Frequently asked questions

What is the best tool to search Reddit saved posts? +
ContextBolt offers semantic search across Reddit, X, and LinkedIn saves in one place. For Reddit-only tools, Bookmarkeddit is the best free, privacy-first option. Dewey adds cross-platform organisation. The right pick depends on whether you need multi-platform support, export, or AI-powered recall.
Does Reddit have a built-in search for saved posts? +
No. Reddit's saved list has no search at all. You can filter by posts versus comments, and that is it. There is no keyword search, no tagging, and no categories. The 1,000-post cap silently deletes your oldest saves without any warning once you hit it.

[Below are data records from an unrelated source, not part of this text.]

(** Every tank level in the body is a binary64 value. *)
Definition levels_wf (rooms : list room) : Prop :=
  forall r t, In r rooms -> In t (tanks_of r) -> wf (tank_level t).

(** The messages published between the worlds [w] and [w']. *)
Definition emitted (w w' : world) : list (string * payload) :=
  skipn (List.length (broker w)) (broker w').

(** A message with the clock readings of an alert erased. *)
Definition untimed_message (m : string * payload) : string * payload :=
  match m with
  | (topic, AlertJSON a) => (topic, AlertJSON (untimed a))
  | other => other
  end.

(** The number of tanks of all rooms. *)
Definition count_tanks (rooms : list room) : nat :=
  list_sum (map (fun r => List.length (tanks_of r)) rooms).

(** The alert for [rooms] with clock readings [t1] and [t2]. *)
Definition alertOf (cfg : config) (rooms : list room) (t1 t2 : string)
  : alertData :=
  {| event := "LOW_LEVEL_ALERT";
     timestamp := t1;
     details := {| details_timestamp := t2;
                   totalRooms := List.length rooms;
                   details_totalTanks := count_tanks rooms;
                   rooms := map (entryOf cfg) (filter (qualifies cfg) rooms) |};
     mqttTopic := MQTT_ALERT_TOPIC |}.

(** The world after an alert for [rooms] was published and logged. *)
Definition alerted (cfg : config) (rooms : list room) (w : world) : world :=
  let alert :=
    alertOf cfg rooms (clock w (dates w)) (clock w (S (dates w))) in
  {| clock := clock w;
     dates := S (S (S (dates w)));
     console := console w;
     broker := broker w ++ [(MQTT_ALERT_TOPIC, AlertJSON alert)];
     log_file := log_file w ++ [(clock w (S (S (dates w))), AlertRecord alert)];
     response := response w |}.

(** A room with its tanks above the low threshold dropped. *)
Definition keepLow (cfg : config) (r : room) : room :=
  {| room_id := room_id r;
     room_tanks := Some (filter (isLow cfg) (tanks_of r));
     room_rest := room_rest r |}.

How do I get past Reddit's 1,000 saved post limit? +
Third-party tools like Bookmarkeddit, ContextBolt, and Dewey sync your saves to local storage or their own databases before you hit the cap. Once synced, you can delete saves from Reddit to free up space while keeping your archive in the tool. Do this before reaching 1,000 or older saves vanish silently.
Are Reddit saved post tools safe to use? +
Most tools use Reddit's official OAuth API and never see your password. Bookmarkeddit stores data locally in your browser only. ContextBolt also uses local-first storage. Before authorising any tool, check that it only requests read scopes, not write or account-management permissions.
Can I search Reddit saves by meaning instead of exact keywords? +
ContextBolt is the only Reddit save tool with semantic search, which finds posts by meaning rather than exact words. All other tools on this list use keyword or fuzzy matching. Semantic search matters most once you have 200 or more saves and can no longer remember the exact wording from each post.